I am trying to get a set of heuristics to predict which exome sequencing variants (illumina + Agilent or TruSeq capture) would or would not validate with sanger sequencing. We have a problem with this in our lab. A lot of variants called by samtools + another tool don't validate with sanger and looking at the bam files with samtools tview the alingment and base qualities seem to be ok. These are mostly heterozygote calls and I noticed that in most cases the variant allele is 20-30 % of the reads with a minimum depth of 10 and a range of 30x coverage.
What should I look for when I am trying to decide which call is less reliable, essentially can I do a better job at assigning a snp score to variants by manually scrutinizing the bam file and if so what is the protocol to do that?
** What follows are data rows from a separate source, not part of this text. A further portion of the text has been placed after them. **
(* ===== verification/Vmexit.v ===== *)
(** * The exit handlers of the extended interface

    The classes of [extended_apis/bfvmm/src/hve/arch/intel_x64/vmexit], with
    [ept.cpp], [vpid.cpp], [encls.cpp] and [microcode.cpp].  A class keeps lists
    of delegates, by register, leaf or port where the exit has one; a delegate
    gets the machine and a structure it may change, and says whether it deals
    with the exit.  The lists are arguments of the functions that walk them; the
    state that virtual CPUs share is part of the machine.  The logs are left
    out.  The memory of the guest that string instructions use, and the wait for
    another processor, are arguments. *)
From S2P Require Import Prelude Bits EptEntry Guard Vcpu Vmcs MsrFields X64MsrFields VmcsControl VmcsGuest VmcsHost VmcsExit Crs Check CheckAll.
From S2P Require Import ExitHandler.
Open Scope Z_scope.
Open Scope vmm_scope.

(** [eapis_vcpu_global_state_t] *)
Record global_state := GlobalState {
  init_called : bool; g_cr0_fixed0 : Z; g_cr4_fixed0 : Z }.

(** A delegate of a class with the structure [I] *)
Definition delegate (X I : Type) := I -> M (vm X) (bool * I).

(** [for (const auto &d : l) if (d(vmcs, info)) ...]: the structure as the first
    delegate that claims the exit left it, or as they all left it *)
Fixpoint ask {X I} (ds : list (delegate X I)) (info : I) : M (vm X) (bool * I) :=
  match ds with
  | [] => ret (false, info)
  | d :: ds' => r <- d info ;; if r.1 : bool then ret r else ask ds' r.2
  end.

(** [m_handlers[k].push_front(d)] *)
Definition push_front {D} (k : Z) (d : D) (m : gmap Z (list D)) : gmap Z (list D) := <[k := d :: default [] (m !! k)]> m.

(** ** The bitmaps *)

(** [gsl::memset] of a part of a view *)
Definition view_fill (from len v : Z) : M (list Z) unit := fun view =>
  if (0 <=? from) && (from + len <=? Z.of_nat (length view))
  then Ok tt (take (Z.to_nat from) view ++ replicate (Z.to_nat len) v ++ drop (Z.to_nat (from + len)) view)
  else Err fail_fast view.

Definition view_size : M (list Z) Z := gets (fun view => Z.of_nat (length view)).

Module msr_bitmap.
(** The functions of [rdmsr_handler] and [wrmsr_handler] differ in where their
    halves of the bitmap begin. *)
Definition change (f : Z -> M (list Z) unit) (low high msr : Z) : M (list Z) unit :=
  if msr <=? 0x00001FFF then f (add64 (sub64 msr 0) low) else
  if (0xC0000000 <=? msr) && (msr <=? 0xC0001FFF) then f (add64 (sub64 msr 0xC0000000) high) else
  throw (runtime_error ("invalid msr: " ++ pretty msr)).

Definition rdmsr_trap_on_access : Z -> M (list Z) unit := change view_set_bit 0 0x2000.
Definition rdmsr_pass_through_access : Z -> M (list Z) unit := change view_clear_bit 0 0x2000.
Definition rdmsr_trap_on_all_accesses : M (list Z) unit := n <- view_size ;; view_fill 0 (Z.shiftr n 1) 0xFF.
Definition rdmsr_pass_through_all_accesses : M (list Z) unit := n <- view_size ;; view_fill 0 (Z.shiftr n 1) 0x00.
Definition wrmsr_trap_on_access : Z -> M (list Z) unit := change view_set_bit 0x4000 0x6000.
Definition wrmsr_pass_through_access : Z -> M (list Z) unit := change view_clear_bit 0x4000 0x6000.
Definition wrmsr_trap_on_all_accesses : M (list Z) unit := n <- view_size ;; view_fill 2048 (Z.shiftr n 1) 0xFF.
Definition wrmsr_pass_through_all_accesses : M (list Z) unit := n <- view_size ;; view_fill 2048 (Z.shiftr n 1) 0x00.
End msr_bitmap.

(** The two bitmaps of ports *)
Definition io_bitmaps := (list Z * list Z)%type.
Definition on_a (m : M (list Z) unit) : M io_bitmaps unit := fun p =>
  match m p.1 with Ok u a => Ok u (a, p.2) | Err e a => Err e (a, p.2) end.
Definition on_b (m : M (list Z) unit) : M io_bitmaps unit := fun p =>
  match m p.2 with Ok u b => Ok u (p.1, b) | Err e b => Err e (p.1, b) end.

Module io_bitmap.
Definition change (f : Z -> M (list Z) unit) (port : Z) : M io_bitmaps unit :=
  if port <? 0x8000 then on_a (f port) else
  if port <? 0x10000 then on_b (f port) else
  throw (runtime_error ("invalid port: " ++ pretty port)).

Definition trap_on_access : Z -> M io_bitmaps unit := change view_set_bit.
Definition pass_through_access : Z -> M io_bitmaps unit := change view_clear_bit.
Definition fill (v : Z) : M (list Z) unit := n <- view_size ;; view_fill 0 n v.
Definition trap_on_all_accesses : M io_bitmaps unit := on_a (fill 0xFF) ;;; on_b (fill 0xFF).
Definition pass_through_all_accesses : M io_bitmaps unit := on_a (fill 0) ;;; on_b (fill 0).
End io_bitmap.

(** ** Structures that the delegates get *)

Record msr_info := MsrInfo { i_msr : Z; i_val : Z; i_ignore_write : bool; i_ignore_advance : bool }.
Record cpuid_info := CpuidInfo { c_rax : Z; c_rbx : Z; c_rcx : Z; c_rdx : Z; c_ignore_write : bool; c_ignore_advance : bool }.
Record cr_info := CrInfo { r_val : Z; r_shadow : Z; r_ignore_write : bool; r_ignore_advance : bool }.
Record io_info := IoInfo {
  o_port : Z; o_size : Z; o_address : Z; o_val : Z; o_ignore_write : bool; o_ignore_advance : bool }.
Record val_info := ValInfo { v_val : Z; v_ignore_write : bool; v_ignore_advance : bool }.
Record ept_info := EptInfo { e_gva : Z; e_gpa : Z; e_qualification : Z; e_ignore_advance : bool }.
Sure, I was just thinking that 20-30% could come from amplification of early stage PCR errors if that is used.
Are the errors arising from alignment errors or from sequencing errors, or something else?
That's what I am trying to find out. I use the base and mapping quality coloring in samtools tview and they seem to be ok for the most part. I also looked if the variant was called by bases mostly at the end of the short reads and that was not the case either.
Do agilent and TruSeq involve amplification of your template material?
Yes exome capture and sequencing involves amplification. My question is not so much about the error profiles and how to get a better sequence but rather how to identify problematic snp calls from aligned bam files.
Do you limit the number of positions that a given read can map to on the reference?